Paul John – Indian whisky gets serious

The line up

Well, I’ll come out and say it up front:  I’ve not previously been a fan of Indian single malt whisky, having tried numerous expressions of Amrut over the years.  Early experiences (2009) were very forgettable; several return visits between 2011 and 2013 left me wanting, and even when I tried some of the more recent releases of Amrut at The Whisky Show earlier this year, I struggled to get enthused.  But you cannot dismiss an entire country’s single malt production on the basis of one distillery.

So when the good folks at Paul John got in touch with me from India after their recent Australian visit and offered to send me their core range for critical analysis and review, I was happy to have my Indian experiences challenged and changed.  And if you want to read the Executive Summary, here you go:  This is good whisky!

I’d only had one previous experience with Paul John, an early bottling of the “Brilliance” expression that was served to me blind one night in a line up that featured Australian & Scottish whiskies.  It was the odd one out in an eclectic mix (and, being served blind, I’d guessed it to be a Scotch!) but this particular tasting review is the first time I’ve been able to sit down and focus with the core range:

The line up

The wonderfully simple names of each expression are distilled to a single word, and thus up for review here is the “Brilliance” at 46% ABV, the “Edited” at 46%, the “Classic” at 55.2%, the “Bold” at 46%, and the “Peated” at 55.5%.

The company behind Paul John has been around since 1992, originally set up to produce blended whisky (in the Indian sense of the term), but they entered the world of single malt production in 2008, launching their first release in 2012.  The distillery is located in Goa, which is on India’s west coast, roughly 600km south of Mumbai.  Given the climate, it’s no surprise that Indian whisky matures quickly, and the angels are particularly greedy here – annual evaporation rates are up to five times that experienced in Scotland!  The distillery currently uses two warehouses, one of which is underground.  The underground warehouse experiences evaporation rates of around 8%, whereas the aboveground warehouse loses as much as 10% each year.


And so, with that as background, let’s start with the flagship “Brilliance” expression and progress through the line up.  All five whiskies are NAS, and are non-chillfiltered.  (Cue round of applause).  Whilst not stated on the labels, the General Manager in charge of exports shared with me that the “Brilliance” & “Edited” expressions are four years old, whereas the premium Select Cask Range (such as the “Classic” and “Peated” expressions) are seven years old.  But, in the case of a country where the climate produces faster maturation rates than the traditional whisky producing countries, the application of accepted age statements is somewhat meaningless.  Once having tasted the full line-up, I reflected shortly afterwards that at no stage did I ever consider or feel any of these whiskies were too young or needed more time in the casks.


Nose: Soft and gentle, with some soft, citrusy notes.  Then spices.  It’s actually quite sultry.  On the nose, this could easily be mistaken for a Speysider – it displays traits of Glenfiddich/Glenlivet.

Palate: The mouthfeel is chewy, with a great texture.

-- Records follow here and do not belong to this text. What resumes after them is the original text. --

Definition collectBrokerConfigs {V} (c : Collector) (cluster : option ClusterMetrics) (run_ : bool)
    : prog V (slice BrokerConfig * section) :=
  t ← now;
  let sec := c_newSection c sectionBrokerConfigs t in
  let skip : prog V (slice BrokerConfig * section) :=
    t' ← now; mret (None, stop t' (downgrade SectionSkipped sec)) in
  match cluster with
  | None => skip
  | Some cluster =>
      if negb run_ then skip
      else
        let ids := b_ID <$> cm_Brokers cluster in
        if Z.of_nat (length ids) =? 0 then skip
        else
          '(described, err) ← call (RDescribeBrokerConfigs ids);
          let '(ok, sec) := request apiDescribeBrokerConfigs err sec in
          if negb ok && (Z.of_nat (length described) =? 0) then
            t' ← now; mret (None, stop t' sec)
          else
            let '(out, sec) := traverseM brokerConfigRow described sec in
            t' ← now;
            mret (Some (sort_slice (fun a b => bcf_Broker a <? bcf_Broker b) out), stop t' sec)
  end.

End configs.

(** ** Specifications *)

(** What may be shipped of one resource's answer: the allowlisted keys it contains, in
    allowlist order; an entry is some row of the answer, with the broker's own flag, and
    without the value when the broker flags it sensitive. *)
Record shipped (allow : list string) (cfgs : list ConfigRow) (out : slice ConfigEntry) : Prop := {
  sh_rows : forall en, en ∈ elems out -> exists cfg, cfg ∈ cfgs /\
    cf_Key en = cr_Key cfg /\ cf_Sensitive en = cr_Sensitive cfg /\
    cf_Value en = (if cr_Sensitive cfg then None else cr_Value cfg);
  sh_order : cf_Key <$> elems out `sublist_of` allow;
  sh_keys : forall k, k ∈ cf_Key <$> elems out <-> k ∈ allow /\ k ∈ cr_Key <$> cfgs;
  sh_null : out <> Some [];
}.

(** An answer with its secrets erased. *)
Definition masked (cfg : ConfigRow) : ConfigRow :=
  mkConfigRow (cr_Key cfg) (if cr_Sensitive cfg then None else cr_Value cfg) (cr_Sensitive cfg) (cr_Source cfg).

Definition masked_rc (rc : ResourceConfig) : ResourceConfig :=
  mkResourceConfig (rc_Name rc) (masked <$> rc_Configs rc) (rc_Err rc).

(** Two clusters that differ in nothing but the values of sensitive keys. *)
Record differ_in_secrets (e e' : env) : Prop := {
  ds_clock : forall t, clock e t = clock e' t;
  ds_topics : forall names,
    let x : withErr (list ResourceConfig) := answer e (RDescribeTopicConfigs names) in
    let y : withErr (list ResourceConfig) := answer e' (RDescribeTopicConfigs names) in
    masked_rc <$> x.1 = masked_rc <$> y.1 /\ x.2 = y.2;
  ds_brokers : forall ids,
    let x : withErr (list ResourceConfig) := answer e (RDescribeBrokerConfigs ids) in
    let y : withErr (list ResourceConfig) := answer e' (RDescribeBrokerConfigs ids) in
    masked_rc <$> x.1 = masked_rc <$> y.1 /\ x.2 = y.2;
}.

(** The unbounded decimal value of a digit string. *)
Definition decimal (s : list ascii) : Z := foldl (fun v c => v * 10 + (byte_of c - 48)) 0 s.

(** A broker that echoes a secret and an unlisted key. *)
Definition secret_env : env := mkEnv
  (fun r => match r with
            | RDescribeTopicConfigs _ =>
                ([mkResourceConfig "t" [mkConfigRow "sasl.jaas.config" (Some "secret") true 1;
                    mkConfigRow "cleanup.policy" (Some "secret") true 1] None], None)
            | r => empty_answer r
            end) Z.of_nat.

(** ** Lemmas *)

Lemma wrapS_mul w a b : 0 < w -> wrapS w (wrapS w a * b) = wrapS w (a * b).
Proof.
  intros Hw. unfold wrapS. f_equal. set (h := 2 ^ (w - 1)). set (m := 2 ^ w).
  assert (m <> 0) as Hm by (apply Z.pow_nonzero; lia).
  replace (((a + h) mod m - h) * b + h) with ((a + h) mod m * b + (h - h * b)) by lia.
  rewrite <- Z.add_mod_idemp_l, Z.mul_mod_idemp_l, Z.add_mod_idemp_l by done. f_equal. lia.
Qed.

Lemma parseID_spec s v :
  Forall (fun c => is_digit c = true) (String.list_ascii_of_string s) ->
  parseID (wrapS 32 v) s =
    wrapS 32 (foldl (fun v c => v * 10 + (byte_of c - 48)) v (String.list_ascii_of_string s)).
Proof.
  revert v. induction s as [|c s IH]; intros v Hs; [done|].
  simpl in *. apply list.Forall_cons in Hs as [Hc Hs]. rewrite Hc. simpl. rewrite <- IH by done. f_equal.
  rewrite <- (wrapS_add 32 (wrapS 32 v * 10)), wrapS_mul, wrapS_add by lia. done.
Qed.

Lemma parseID_other v s :
  ~ Forall (fun c => is_digit c = true) (String.list_ascii_of_string s) -> parseID v s = -1.
Proof.
  revert v. induction s as [|c s IH]; intros v Hs; simpl in *; [by destruct Hs|].
  destruct (is_digit c) eqn:E; simpl; [|done]. apply IH. intros H. apply Hs. by constructor.
Qed.

Section lemmas.
Context `{!KerrCodes} `{!ConfigSources}.

(** The last row of each key, as the loop leaves it. *)
Definition lastRows (cfgs : list ConfigRow) : gmap string ConfigRow :=
  foldl (fun m cfg => <[cr_Key cfg := cfg]> m) ∅ cfgs.

Lemma lastRows_lookup cfgs k cfg : lastRows cfgs !! k = Some cfg -> cfg ∈ cfgs /\ cr_Key cfg = k.
Proof.
  unfold lastRows. rewrite (foldl_insert_lookup cr_Key (fun c => c)).
  destruct (list_find _ _) as [[i x]|] eqn:E; [|by rewrite lookup_empty].
  apply list_find_Some in E as (Hi & Hx & _). intros [= <-]. split; [|done].
  apply list_elem_of_lookup_2 in Hi. by rewrite elem_of_reverse in Hi.
Qed.

Lemma lastRows_some cfgs k : k ∈ cr_Key <$> cfgs -> is_Some (lastRows cfgs !! k).
Proof.
  intros (cfg & -> & Hin)%list_elem_of_fmap. unfold lastRows. rewrite (foldl_insert_lookup cr_Key (fun c => c)).
  destruct (list_find _ _) as [[i x]|] eqn:E; [eauto|]. apply list_find_None in E.
  rewrite list.Forall_forall in E. destruct (E cfg); [by rewrite elem_of_reverse|done].
Qed.

Lemma selectConfigs_shipped cfgs allow : shipped allow cfgs (selectConfigs cfgs allow).
Proof.
  assert (forall k, k ∈ allow /\ k ∈ cr_Key <$> cfgs <->
    exists en, en ∈ omap (fun key => configEntry <$> lastRows cfgs !! key) allow /\ k = cf_Key en) as Hk.
  { intros k. split.
    - intros [Ha [cfg E]%lastRows_some]. exists (configEntry cfg). split; [|by apply lastRows_lookup in E as [_ <-]].
      apply list_elem_of_omap. exists k. by rewrite E.
    - intros (en & (k' & Hk & (cfg & E & ->)%fmap_Some)%list_elem_of_omap & ->).
      apply lastRows_lookup in E as [Hin <-]. split; [done|]. apply list_elem_of_fmap. by exists cfg. }
  unfold selectConfigs. fold (lastRows cfgs). destruct (Z.of_nat (length cfgs) =? 0) eqn:E0.
  { destruct cfgs; [|simpl in E0; lia]. split; simpl; [by intros ? ?%elem_of_nil|apply sublist_nil_l| |done].
    intros k. split; [by intros ?%elem_of_nil|by intros [_ ?]]. }
  set (out := omap _ _) in *. destruct (Z.of_nat (length out) =? 0) eqn:El.
  { destruct out; [|simpl in El; lia]. split; simpl; [by intros ? ?%elem_of_nil|apply sublist_nil_l| |done].
    intros k. rewrite Hk. split; [by intros ?%elem_of_nil|by intros (? & ?%elem_of_nil & _)]. }
  split; simpl.
  - intros en (k & _ & (cfg & E & ->)%fmap_Some)%list_elem_of_omap. exists cfg.
    by apply lastRows_lookup in E as [Hin _].
  - subst out. clear El Hk. induction allow as [|k allow IH]; simpl; [done|].
    destruct (lastRows cfgs !! k) as [cfg|] eqn:E; simpl; [|by constructor].
    apply lastRows_lookup in E as [_ <-]. by constructor.
  - intros k. rewrite Hk, list_elem_of_fmap. naive_solver.
  - intros [= E]. by rewrite E in El.
Qed.

(** A sensitive value has no influence on what is selected. *)
Lemma selectConfigs_masked cfgs allow : selectConfigs (masked <$> cfgs) allow = selectConfigs cfgs allow.
Proof.
  assert (lastRows (masked <$> cfgs) = masked <$> lastRows cfgs) as Hm.
  { assert (forall m : gmap string ConfigRow,
      foldl (fun m cfg => <[cr_Key cfg := cfg]> m) (masked <$> m) (masked <$> cfgs) =
      masked <$> foldl (fun m cfg => <[cr_Key cfg := cfg]> m) m cfgs) as Hm; [|specialize (Hm ∅); rewrite fmap_empty in Hm; exact Hm].
    induction cfgs as [|cfg cfgs IH]; intros m; [done|]. simpl. rewrite <- IH. by rewrite fmap_insert. }
  assert (forall cfg, configEntry (masked cfg) = configEntry cfg) as He.
  { intros [k v [] src]; reflexivity. }
  unfold selectConfigs. fold (lastRows (masked <$> cfgs)). fold (lastRows cfgs). rewrite Hm, length_fmap.
  assert (omap (fun key => configEntry <$> (masked <$> lastRows cfgs) !! key) allow =
          omap (fun key => configEntry <$> lastRows cfgs !! key) allow) as ->; [|done].
  apply list_omap_ext, Forall_Forall2_diag, list.Forall_true. intros k.
  cbv beta. rewrite lookup_fmap. destruct (lastRows cfgs !! k); [|done]. simpl. by rewrite He.
Qed.

Lemma topicConfigRow_masked rc : topicConfigRow (masked_rc rc) = topicConfigRow rc.
Proof. unfold topicConfigRow. simpl. by rewrite selectConfigs_masked. Qed.

Lemma brokerConfigRow_masked rc : brokerConfigRow (masked_rc rc) = brokerConfigRow rc.
Proof. unfold brokerConfigRow. simpl. by rewrite selectConfigs_masked. Qed.

Lemma traverseM_masked {A} (f : ResourceConfig -> St section A) l l' :
  (forall rc, f (masked_rc rc) = f rc) -> masked_rc <$> l = masked_rc <$> l' -> traverseM f l = traverseM f l'.
Proof.
  intros Hf. revert l'. induction l as [|rc l IH]; intros [|rc' l'] E; try done.
  assert (masked_rc rc = masked_rc rc') as Erc by exact (f_equal (hd rc) E).
  assert (masked_rc <$> l = masked_rc <$> l') as El by exact (f_equal (@tl _) E).
  simpl. by rewrite (IH l' El), <- (Hf rc), <- (Hf rc'), Erc.
Qed.

Lemma topicConfigRow_fst rc s :
  tc_Topic (topicConfigRow rc s).1 = rc_Name rc /\ tc_ErrorCode (topicConfigRow rc s).1 = errorCode (rc_Err rc) /\
  tc_Configs (topicConfigRow rc s).1 = selectConfigs (rc_Configs rc) topicConfigKeys.
Proof. unfold topicConfigRow. rewrite St_bind_eq. destruct (rc_Err rc); [rewrite St_bind_eq|]; done. Qed.

Lemma brokerConfigRow_fst rc s :
  bcf_Broker (brokerConfigRow rc s).1 = brokerIDOf (rc_Name rc) /\
  bcf_ErrorCode (brokerConfigRow rc s).1 = errorCode (rc_Err rc) /\
  bcf_Configs (brokerConfigRow rc s).1 = selectConfigs (rc_Configs rc) brokerConfigKeys.
Proof. unfold brokerConfigRow. rewrite St_bind_eq. destruct (rc_Err rc); [rewrite St_bind_eq|]; done. Qed.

There’s a good balance of malt, alcohol and sweetness.

Finish: It grows and becomes more powerful.   Very satisfying and long, with a pleasing woodiness that becomes more evident as the finish trails away.

Comments: For the first cab off the rank, this is surprisingly tasty, and I’d happily sit with this for some time.


The label declares that this whisky is made “With a hint of peat”

Nose: There’s a hint of sea-spray that becomes intertwined with an unmistakable peatiness.  Some vanilla, also.  But it seems a little flatter when compared with the Brilliance.

Palate: Definite hints of peat; also some caramel and chewy toffee.  It’s all very pleasant, but it’s a slightly broader yet duller (flatter?) flavour profile with less sparkle or high notes than the Brilliance.

Finish: Steady as she goes

Comments:  Pleasant enough drinking, but a little fuzzy around the edges.

CLASSIC (55.2%)

The label states “Classic Select Cask”. 

Nose: Similar to the Brilliance, but a touch of pine wood is evident, as well as some more robust spices.

Palate: Beautiful malty sweetness abounds, and there’s more zing on the palate and some zest in the mouthfeel.  No doubt, much of this is due to the higher ABV, but it’s very flavoursome nonetheless.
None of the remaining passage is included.